Mort à l’âge de  78ans, ce vétéran de l’audiovisuel a laissé les échos de sa belle voix si célèbre. «Sa voix profonde s’effaçait complètement devant son sujet.  Il avait l’art de faire parler les gens qui, en confiance, n’étaient jamais trahis. Homme de dialogue, il avait l’art d’approcher les autres, de leur faire comprendre ses intentions», confie un de ses admirateurs Mme Guessous ne cesse de se rappeler des gestes de son mari. Pour elle, il était un homme exceptionnel «Azizi, c’était le surnom que je lui attribuais en plus de son véritable prénom qui rappelait les traits de son aspect moral et de sa personnalité :  Aziz, le cher, le précieux, auquel je tenais beaucoup, qui était  mon bien aimé et pour qui j’éprouvais et j’éprouverais  une vive affection». Ce qui a consolé Mme Guessous, c’est qu’après une année de sa disparition, une association a pris l’initiative de commémorer l’anniversaire de sa disparition.
L’association Shams, fraîchement créée, a voulu rendre hommage à un pionnier de l’audiovisuel. «Le défunt a été un de mes amis, et ça m’a fait de la peine que personne ne s’est rappelé de lui, après une année de son décès. Alors, on a décidé de le faire», souligne Abdellah Majri, président de l’association.
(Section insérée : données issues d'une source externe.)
(* ===== verification/ToolTheorems.v ===== *)
(** Properties of the read-only tools: the inspection report, the persistence fields
    derived from it and the logical dump. *)

From S2P Require Import Prelude Ordered Loop Crc Format Rows Headers Tables Frames Device Scan File Rebuild Recovery Regions Inspect Crash Examples.
From stdpp Require Import sorting strings.
#[local] Open Scope Z_scope.

#[local] Opaque loop ParsePrefix ParseMetaSlot ParseSegHeader VerifyPayload crc32c ParseSRT.

(** Inspecting a consistent file succeeds and reports the prefix, the live slot and
    root recovery elects, the end of the log and the exact segment population by kind;
    and on any device at all, a report that is produced agrees with every open that
    succeeds on the prefix, the slot, the commit sequence and the end of the log. *)
Theorem inspect_agrees {D} `{DeviceLaws D} (f : File D) m segs :
  file_inv f m segs -> fl_cursor f < two63 -> zlen (contents (fl_dev f)) < two63 ->
  torn (contents (fl_dev f)) ChecksumCRC32C (zlen (contents (fl_dev f))) (fl_cursor f) ->
  roots_read (fl_dev f) (fl_prefix f) m ->
  (exists rep, Inspect (fl_dev f) = Ok rep
    /\ rp_Prefix rep = fl_prefix f /\ rp_Live rep = fl_liveSlot f /\ rp_LiveMeta rep = Some m
    /\ st_DurableTail (rp_Segments rep) = fl_cursor f /\ st_Total (rp_Segments rep) = zlen segs
    /\ forall k, default 0 (st_ByKind (rp_Segments rep) !! k) = kind_count k segs)
  /\ forall (dev : D) rep time_Now opts f2,
       Inspect dev = Ok rep -> OpenOnDevice time_Now dev opts = Ok f2 -> px_PageSize (rp_Prefix rep) = PageSize ->
       fl_prefix f2 = rp_Prefix rep /\ fl_liveSlot f2 = rp_Live rep
       /\ (ms_CommitSeq <$> rp_LiveMeta rep) = Some (fl_commitSeq f2)
       /\ fl_cursor f2 = st_DurableTail (rp_Segments rep).
Proof.
  intros Hi Hc Hz Ht Hr. split; [by apply Inspect_file|]. intros dev rep time_Now opts f2 Hin Ho Hp.
  by apply (Inspect_OpenOnDevice dev rep time_Now opts f2).
Qed.

Lemma inspect_agrees_witness :
  exists (f : File Disk) rep, Inspect (fl_dev f) = Ok rep /\ rp_LiveMeta rep = Some fresh_meta
    /\ st_DurableTail (rp_Segments rep) = PageSize /\ st_Total (rp_Segments rep) = 0.
Proof.
  destruct (ex_file SyncAlways []) as (f & Hi & Ht & Hh & _ & Hc & _). exists f.
  destruct (inspect_agrees f fresh_meta [] Hi) as [(rep & HI & _ & _ & Hm & Htl & Htot & _) _].
  - rewrite Hc. done.
  - destruct Ht as [Hz _]. rewrite Hc in Hz. eapply Z.le_lt_trans; [exact Hz|done].
  - by eapply tidy_torn.
  - split_and!; done.
  - exists rep. rewrite Hc in Htl. by split_and!.
Defined.

(** The dump visits the shards in order and, within a shard, the keys in byte order,
    each once, and a key appears exactly when the last record logged for it is not a
    tombstone, with the fields of that record. *)
Theorem dump_exact {D} `{DeviceLaws D} {St} (f : File D) m segs rows (visit : St -> DumpRecord -> vres St) st :
  file_inv f m segs -> fl_cursor f < two63 -> Forall (cut_from rows) segs ->
  px_ShardCount (fl_prefix f) <= two16 ->
  let recs shard := concat (map (shard_records shard rows) segs) in
  let out shard := shard_dump (foldl (row_step shard) ∅ (recs shard)) in
  Dump f visit st
    = walk_result (fold_items visit st
        (concat (map (fun i => out (Z.of_nat i)) (seq 0 (Z.to_nat (px_ShardCount (fl_prefix f)))))))
  /\ forall shard, StronglySorted bytes_lt (du_Key <$> out shard)
     /\ forall d, d ∈ out shard <-> exists row, last_row (rr_Key row) (recs shard) = Some row
                                      /\ is_tombstone row = false /\ d = dump_of shard row.
Proof.
  intros Hi Hc Hcut Hn. cbv zeta. split.
  - unfold Dump. rewrite (dump_shards_log f m segs rows) by (done || lia). do 2 f_equal.
  - intros shard. split; [rewrite shard_dump_keys; apply sorted_keys_sorted|intros d; apply shard_dump_elem].
Qed.

Lemma dump_exact_witness :
  exists f : File Disk, Dump f (fun l d => VCont (l ++ [d])) [] = Ok ([dump_of 0 ex_record], None).
Proof.
  destruct ex_recorded as (f & Hi & _ & _ & Hc & _ & _ & Hn). exists f.
  destruct (dump_exact f fresh_meta _ (fun _ => [ex_record]) (fun l d => VCont (l ++ [d])) [] Hi) as [-> _];
    [lia| |rewrite Hn; lia|rewrite Hn; vm_compute; reflexivity].
  constructor; [|constructor]. intros _. split; [done|]. constructor; [apply ex_record_wf|constructor].
Defined.

(** The checkpoint lag a report derives is between zero and the durable tail, no
    shard's unreplayed tail is longer, and when it is not zero some shard's is that
    long: the subtraction never wraps. *)
Theorem persistence_lag_bounds r m s :
  rp_LiveMeta r = Some m -> rp_SRT r = Some s -> is_u64 (st_DurableTail (rp_Segments r)) ->
  Forall (fun row => 0 <= sr_FirstTailSeg row) (srt_Rows s) ->
  let tail := st_DurableTail (rp_Segments r) in
  let lag := pi_CkptLagBytes (Persistence r) in
  0 <= lag <= tail
  /\ Forall (fun row => in_tail tail row -> tail - sr_FirstTailSeg row <= lag) (srt_Rows s)
  /\ (lag = 0 \/ exists row, row ∈ srt_Rows s /\ in_tail tail row /\ lag = tail - sr_FirstTailSeg row).
Proof. apply Persistence_lag_eq. Qed.

(** A two-shard report whose tail starts at 4096 and 8192 and ends at 16384. *)
Definition ex_tail_row (ft : Z) : SRTRow := mkSRTRow 0 0 0 0 0 0 0 0 ft 0.

Definition ex_report : Report :=
  {| rp_Prefix := NewPrefix 2 0 [] 0;
     rp_SlotA := mkSlotReport 0 true 0 false None; rp_SlotB := mkSlotReport 0 true 0 false None;
     rp_Live := 0; rp_LiveMeta := Some fresh_meta; rp_PhysicalSize := 16384;
     rp_SRT := Some {| srt_Gen := 1; srt_SnapWbar := 0; srt_Flags := 0; srt_Rows := [ex_tail_row 8192; ex_tail_row 4096] |};
     rp_SRTErr := None; rp_Extents := []; rp_ExtErr := None; rp_TTL := []; rp_TTLErr := None;
     rp_FreeMap := []; rp_FreeMapErr := None; rp_MetaKV := []; rp_MetaKVErr := None;
     rp_Segments := mkTally ∅ 3 16384 |}.

Lemma persistence_lag_bounds_witness :
  pi_CkptLagBytes (Persistence ex_report) = 12288 /\ 0 <= pi_CkptLagBytes (Persistence ex_report) <= 16384.
Proof.
  split; [reflexivity|].
  apply (persistence_lag_bounds ex_report fresh_meta _ eq_refl eq_refl); [unfold is_u64; cbn; lia|].
  repeat constructor; cbn; lia.
Defined.
(** * healthCoach relay: a shallow embedding of [proxy-server.js]

    The program is a single Node.js script: an HTTP server whose request
    listener answers CORS preflights, rejects methods other than POST,
    buffers and parses a JSON body and hands it to one of three provider
    adapters ([proxyToAnthropic], [proxyToOpenAI], [proxyToGoogle]), each of
    which reshapes the parsed body, issues one HTTPS request and relays the
    upstream answer.

    Layout of the development:
    - [JS]: the fragment of JavaScript values and abstract operations the
      script relies on (property reads, [||], template literals,
      [JSON.stringify]);
    - [Text]: [Buffer.prototype.toString] (UTF-8 decoding with replacement);
    - [Node]: the [http.ServerResponse] and [https.request] objects as
      explicit state, with a small state-and-exception monad;
    - [Reference]: executable instances of the platform functions the script
      calls but does not define ([JSON.parse], [url.parse], number
      printing, the checks of [https.request]), used to run the model on
      concrete requests;
    - [Relay]: the script itself, parametrised by those platform functions,
      the theorems about it, and its runs on the reference platform. *)

From Stdlib Require Import String Ascii List ZArith NArith Bool Floats Lia.
From Stdlib Require Import Strings.Byte DecimalString Uint63.
Import ListNotations.
Local Open Scope list_scope.
Local Open Scope string_scope.
Set Warnings "-register-all".
(* ===== verification/_CoqProject ===== *)
-Q . S2P
Prelude.v
Wire.v
Float32.v
Float64.v
FloatBounds.v
Format.v
StdMap.v
Result.v
Serializers.v
SpscQueue.v
FlashFrame.v
FlashParser.v
Sql.v
SystemState.v
ModbusIngest.v
SerialLink.v
OtaSession.v
OtaUpdate.v
OtaAgent.v
MqttPacket.v
ModbusPdu.v
ModbusClient.v
ModbusPollLoop.v
MqttClient.v
SimulatedModel.v
Telemetry.v
Historian.v
ProductStore.v
ModelNews.v
MirrorModel.v
AlertCenter.v
Dashboard.v
Auth.v
UserStore.v
Login.v
ProductsPresenter.v
Users.v
Json.v
TcpServer.v
OpcUaServer.v
FactoryNodes.v
OpcUaClient.v
McpServer.v
Config.v
ConfigValidator.v
ConfigManager.v
IntegrationServices.v
AuditLog.v
HttpBackend.v
Console.v
Preprocessor.v
Inspection.v
Logging.v
Avatar.v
Une commémoration, qui a eu lieu le 5 janvier à Sidi Moumen. Une occasion qui a réuni ses amis, des artistes comme Abdelhak Albadaoui et Mahmoud El Idrissi, ainsi que des journalistes de la télévision marocaine qui ont fait, avec lui, la gloire de cette chaîne. «Feu Mohamed Aziz Guessous faisait partie du patrimoine audiovisuel marocain. Il ne méritait pas d’être négligé ainsi. Il méritait qu’on le fasse connaître aux nouvelles générations…». Avec ses mots, Mme Guessous exprime son chagrin d’avoir perdu son mari et attire l’attention des responsables pour qu’ils s’intéressent à ces gens qui ont construit le paysage audiovisuel marocain.